»»
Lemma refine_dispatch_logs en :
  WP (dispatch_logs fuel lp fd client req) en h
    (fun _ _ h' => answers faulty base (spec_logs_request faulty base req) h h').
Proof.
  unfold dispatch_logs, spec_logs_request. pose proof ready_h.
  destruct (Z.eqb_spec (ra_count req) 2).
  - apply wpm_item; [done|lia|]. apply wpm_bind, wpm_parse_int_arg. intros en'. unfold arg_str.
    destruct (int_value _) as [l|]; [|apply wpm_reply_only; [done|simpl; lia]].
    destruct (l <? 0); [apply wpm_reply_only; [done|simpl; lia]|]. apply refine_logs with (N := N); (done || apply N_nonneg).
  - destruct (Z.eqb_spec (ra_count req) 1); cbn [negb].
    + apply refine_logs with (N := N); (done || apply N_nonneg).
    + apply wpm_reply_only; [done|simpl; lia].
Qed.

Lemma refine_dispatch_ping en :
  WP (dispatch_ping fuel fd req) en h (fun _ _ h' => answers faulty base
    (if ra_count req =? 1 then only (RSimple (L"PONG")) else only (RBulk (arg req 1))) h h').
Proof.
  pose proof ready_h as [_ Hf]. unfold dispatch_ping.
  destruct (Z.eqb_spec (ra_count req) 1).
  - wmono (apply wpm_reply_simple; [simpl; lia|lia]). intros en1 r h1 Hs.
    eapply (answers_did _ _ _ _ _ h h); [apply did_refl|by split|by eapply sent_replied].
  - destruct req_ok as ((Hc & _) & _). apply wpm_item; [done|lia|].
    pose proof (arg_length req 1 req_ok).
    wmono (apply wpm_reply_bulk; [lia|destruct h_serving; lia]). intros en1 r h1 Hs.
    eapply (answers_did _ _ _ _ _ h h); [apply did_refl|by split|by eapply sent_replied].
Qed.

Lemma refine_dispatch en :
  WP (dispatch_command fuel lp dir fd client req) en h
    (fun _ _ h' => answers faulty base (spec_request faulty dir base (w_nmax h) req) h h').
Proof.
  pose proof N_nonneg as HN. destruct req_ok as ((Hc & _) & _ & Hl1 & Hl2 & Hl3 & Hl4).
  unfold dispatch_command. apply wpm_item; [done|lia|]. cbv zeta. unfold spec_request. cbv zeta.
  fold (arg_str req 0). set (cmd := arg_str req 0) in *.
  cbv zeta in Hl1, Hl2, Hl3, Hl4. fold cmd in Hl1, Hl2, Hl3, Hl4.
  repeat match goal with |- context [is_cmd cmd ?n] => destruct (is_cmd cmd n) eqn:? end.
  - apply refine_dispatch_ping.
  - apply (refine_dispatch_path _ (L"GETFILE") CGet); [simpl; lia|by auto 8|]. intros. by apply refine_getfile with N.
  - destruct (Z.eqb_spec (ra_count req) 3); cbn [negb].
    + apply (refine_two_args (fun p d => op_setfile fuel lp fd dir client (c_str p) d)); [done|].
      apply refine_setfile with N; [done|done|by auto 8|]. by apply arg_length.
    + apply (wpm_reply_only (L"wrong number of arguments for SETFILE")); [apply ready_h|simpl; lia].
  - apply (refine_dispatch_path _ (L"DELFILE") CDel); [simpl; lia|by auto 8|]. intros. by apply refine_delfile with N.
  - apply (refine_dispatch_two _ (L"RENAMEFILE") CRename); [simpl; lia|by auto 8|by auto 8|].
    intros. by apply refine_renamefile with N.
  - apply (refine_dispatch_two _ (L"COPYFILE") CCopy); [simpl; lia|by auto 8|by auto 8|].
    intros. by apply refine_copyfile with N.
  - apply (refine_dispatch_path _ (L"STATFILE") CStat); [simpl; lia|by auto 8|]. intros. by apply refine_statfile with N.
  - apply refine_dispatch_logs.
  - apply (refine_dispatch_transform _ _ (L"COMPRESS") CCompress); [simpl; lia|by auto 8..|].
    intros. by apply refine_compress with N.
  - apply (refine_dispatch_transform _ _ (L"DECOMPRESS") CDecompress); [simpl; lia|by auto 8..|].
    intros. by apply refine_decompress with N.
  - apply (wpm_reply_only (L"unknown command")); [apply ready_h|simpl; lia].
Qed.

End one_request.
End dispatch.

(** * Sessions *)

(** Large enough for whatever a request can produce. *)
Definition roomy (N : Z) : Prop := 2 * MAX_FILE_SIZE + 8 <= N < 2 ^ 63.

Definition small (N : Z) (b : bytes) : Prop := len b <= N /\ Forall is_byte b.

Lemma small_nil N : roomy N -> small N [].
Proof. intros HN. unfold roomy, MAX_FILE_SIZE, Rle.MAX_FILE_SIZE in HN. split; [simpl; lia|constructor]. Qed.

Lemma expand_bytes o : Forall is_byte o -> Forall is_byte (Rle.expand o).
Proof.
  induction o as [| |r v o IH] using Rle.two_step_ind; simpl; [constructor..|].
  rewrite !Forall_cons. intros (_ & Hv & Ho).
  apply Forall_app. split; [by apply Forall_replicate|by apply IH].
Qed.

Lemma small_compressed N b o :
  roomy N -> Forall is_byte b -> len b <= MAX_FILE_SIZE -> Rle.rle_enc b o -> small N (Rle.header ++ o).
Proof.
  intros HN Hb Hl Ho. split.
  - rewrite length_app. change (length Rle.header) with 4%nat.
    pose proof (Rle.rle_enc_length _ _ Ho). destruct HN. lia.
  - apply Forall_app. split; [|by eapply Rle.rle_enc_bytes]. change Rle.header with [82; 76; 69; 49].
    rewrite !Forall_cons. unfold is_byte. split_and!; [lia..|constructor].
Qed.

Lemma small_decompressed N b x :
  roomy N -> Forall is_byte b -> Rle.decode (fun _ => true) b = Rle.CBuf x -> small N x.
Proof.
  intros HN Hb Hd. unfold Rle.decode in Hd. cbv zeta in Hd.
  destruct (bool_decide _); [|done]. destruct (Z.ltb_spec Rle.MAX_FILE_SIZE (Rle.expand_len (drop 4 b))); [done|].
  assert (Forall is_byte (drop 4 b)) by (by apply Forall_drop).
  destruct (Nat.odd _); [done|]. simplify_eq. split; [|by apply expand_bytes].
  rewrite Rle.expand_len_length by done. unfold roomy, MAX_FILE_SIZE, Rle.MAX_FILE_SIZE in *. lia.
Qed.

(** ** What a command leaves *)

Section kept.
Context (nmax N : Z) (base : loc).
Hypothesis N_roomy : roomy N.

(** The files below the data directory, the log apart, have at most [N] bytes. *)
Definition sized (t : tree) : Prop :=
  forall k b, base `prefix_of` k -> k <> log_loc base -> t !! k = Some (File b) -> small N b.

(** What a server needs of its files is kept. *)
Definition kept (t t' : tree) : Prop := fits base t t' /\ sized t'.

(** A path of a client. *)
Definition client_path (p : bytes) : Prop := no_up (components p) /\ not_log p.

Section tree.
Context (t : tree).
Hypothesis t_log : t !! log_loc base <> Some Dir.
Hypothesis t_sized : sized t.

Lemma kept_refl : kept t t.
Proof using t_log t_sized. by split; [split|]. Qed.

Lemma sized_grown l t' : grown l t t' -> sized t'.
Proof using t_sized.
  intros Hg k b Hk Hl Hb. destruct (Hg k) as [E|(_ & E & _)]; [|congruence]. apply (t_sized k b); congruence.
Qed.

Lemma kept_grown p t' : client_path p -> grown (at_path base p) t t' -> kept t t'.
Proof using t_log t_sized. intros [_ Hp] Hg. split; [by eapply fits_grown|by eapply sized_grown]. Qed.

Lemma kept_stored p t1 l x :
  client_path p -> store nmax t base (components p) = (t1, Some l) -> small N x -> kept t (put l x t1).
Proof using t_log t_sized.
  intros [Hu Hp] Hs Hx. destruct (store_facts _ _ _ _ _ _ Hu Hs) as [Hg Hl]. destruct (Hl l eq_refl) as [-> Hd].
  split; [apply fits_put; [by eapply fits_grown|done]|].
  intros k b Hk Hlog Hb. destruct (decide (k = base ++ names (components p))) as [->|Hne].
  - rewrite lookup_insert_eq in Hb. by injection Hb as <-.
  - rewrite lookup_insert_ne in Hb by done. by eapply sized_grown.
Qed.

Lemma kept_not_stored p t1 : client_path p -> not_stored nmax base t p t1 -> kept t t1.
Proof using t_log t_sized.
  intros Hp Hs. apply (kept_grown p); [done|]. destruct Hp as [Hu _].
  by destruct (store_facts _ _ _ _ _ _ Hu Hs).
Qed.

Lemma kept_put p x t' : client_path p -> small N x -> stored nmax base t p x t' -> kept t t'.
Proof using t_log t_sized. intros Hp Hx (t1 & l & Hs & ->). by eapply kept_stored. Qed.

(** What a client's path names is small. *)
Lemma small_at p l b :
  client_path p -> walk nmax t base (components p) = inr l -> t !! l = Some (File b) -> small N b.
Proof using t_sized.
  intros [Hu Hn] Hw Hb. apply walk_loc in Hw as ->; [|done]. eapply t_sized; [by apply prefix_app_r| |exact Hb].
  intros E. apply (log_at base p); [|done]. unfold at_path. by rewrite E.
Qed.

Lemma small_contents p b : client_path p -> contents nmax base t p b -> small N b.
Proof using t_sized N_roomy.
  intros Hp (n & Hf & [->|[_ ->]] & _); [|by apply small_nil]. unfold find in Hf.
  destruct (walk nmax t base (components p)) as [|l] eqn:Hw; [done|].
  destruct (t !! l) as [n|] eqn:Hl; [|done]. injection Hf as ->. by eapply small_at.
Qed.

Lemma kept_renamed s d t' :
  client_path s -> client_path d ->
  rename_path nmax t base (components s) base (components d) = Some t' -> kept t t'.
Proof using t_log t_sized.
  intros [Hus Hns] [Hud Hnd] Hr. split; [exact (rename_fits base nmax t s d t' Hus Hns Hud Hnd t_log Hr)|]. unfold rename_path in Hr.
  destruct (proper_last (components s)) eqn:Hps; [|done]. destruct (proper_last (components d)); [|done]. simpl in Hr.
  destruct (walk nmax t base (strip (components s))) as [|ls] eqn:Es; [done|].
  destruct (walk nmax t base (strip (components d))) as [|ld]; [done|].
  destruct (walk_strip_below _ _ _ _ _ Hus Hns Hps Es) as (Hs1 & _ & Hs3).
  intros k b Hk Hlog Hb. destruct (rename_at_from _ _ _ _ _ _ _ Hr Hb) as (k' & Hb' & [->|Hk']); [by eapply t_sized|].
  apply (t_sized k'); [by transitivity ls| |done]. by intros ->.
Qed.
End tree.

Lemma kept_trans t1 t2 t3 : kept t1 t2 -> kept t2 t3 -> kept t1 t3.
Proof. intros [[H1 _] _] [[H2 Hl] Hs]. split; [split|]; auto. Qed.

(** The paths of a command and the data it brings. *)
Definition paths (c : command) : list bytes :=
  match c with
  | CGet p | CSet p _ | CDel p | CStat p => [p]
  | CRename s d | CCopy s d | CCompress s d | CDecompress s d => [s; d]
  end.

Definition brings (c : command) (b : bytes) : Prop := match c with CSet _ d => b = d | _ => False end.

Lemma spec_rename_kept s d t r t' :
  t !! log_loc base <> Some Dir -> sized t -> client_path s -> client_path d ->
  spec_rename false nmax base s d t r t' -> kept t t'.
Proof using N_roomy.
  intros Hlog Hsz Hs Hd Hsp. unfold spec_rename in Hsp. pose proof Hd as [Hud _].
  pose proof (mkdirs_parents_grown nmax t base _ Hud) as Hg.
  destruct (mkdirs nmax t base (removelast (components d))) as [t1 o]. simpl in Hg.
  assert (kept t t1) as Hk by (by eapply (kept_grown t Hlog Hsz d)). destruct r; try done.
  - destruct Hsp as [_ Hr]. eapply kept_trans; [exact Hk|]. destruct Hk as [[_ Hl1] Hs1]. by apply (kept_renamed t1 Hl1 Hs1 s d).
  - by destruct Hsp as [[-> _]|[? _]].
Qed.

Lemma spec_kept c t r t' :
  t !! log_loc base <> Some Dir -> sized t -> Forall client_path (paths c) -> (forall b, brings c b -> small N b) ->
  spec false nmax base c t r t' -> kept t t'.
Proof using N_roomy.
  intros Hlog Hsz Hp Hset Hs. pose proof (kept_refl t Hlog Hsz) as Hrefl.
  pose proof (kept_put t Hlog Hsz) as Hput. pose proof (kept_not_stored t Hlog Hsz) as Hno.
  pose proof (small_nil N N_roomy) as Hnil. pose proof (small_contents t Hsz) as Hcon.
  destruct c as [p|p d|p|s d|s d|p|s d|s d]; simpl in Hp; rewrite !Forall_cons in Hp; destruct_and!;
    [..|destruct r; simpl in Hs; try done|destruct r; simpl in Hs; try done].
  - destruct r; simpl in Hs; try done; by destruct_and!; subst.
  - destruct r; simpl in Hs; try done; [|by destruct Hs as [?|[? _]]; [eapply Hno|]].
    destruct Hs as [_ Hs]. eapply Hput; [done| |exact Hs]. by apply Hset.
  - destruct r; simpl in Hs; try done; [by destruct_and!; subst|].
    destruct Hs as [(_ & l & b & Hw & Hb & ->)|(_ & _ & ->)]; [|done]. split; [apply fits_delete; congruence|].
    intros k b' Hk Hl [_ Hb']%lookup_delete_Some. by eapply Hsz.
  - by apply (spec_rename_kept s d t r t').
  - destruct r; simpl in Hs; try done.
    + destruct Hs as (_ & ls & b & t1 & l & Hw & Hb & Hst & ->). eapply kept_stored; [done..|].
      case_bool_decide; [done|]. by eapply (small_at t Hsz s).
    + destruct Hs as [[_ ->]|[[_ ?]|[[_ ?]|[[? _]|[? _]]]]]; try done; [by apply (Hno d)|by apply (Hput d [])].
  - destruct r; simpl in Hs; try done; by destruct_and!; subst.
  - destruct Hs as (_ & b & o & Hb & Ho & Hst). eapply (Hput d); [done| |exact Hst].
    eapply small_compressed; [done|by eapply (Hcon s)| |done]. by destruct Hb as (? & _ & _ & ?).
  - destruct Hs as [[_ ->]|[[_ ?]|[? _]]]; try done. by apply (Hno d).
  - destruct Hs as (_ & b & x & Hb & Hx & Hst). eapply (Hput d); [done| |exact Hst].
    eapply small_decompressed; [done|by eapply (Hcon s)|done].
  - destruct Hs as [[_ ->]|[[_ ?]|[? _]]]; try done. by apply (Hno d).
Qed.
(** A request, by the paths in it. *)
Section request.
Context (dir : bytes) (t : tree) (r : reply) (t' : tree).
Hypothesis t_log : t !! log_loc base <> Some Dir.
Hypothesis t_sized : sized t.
««
EXERCISE DIRECTIONS: Looking at the records, report the number of lines that hold the string "CCopy", with no other text.

ANSWER BOX: 2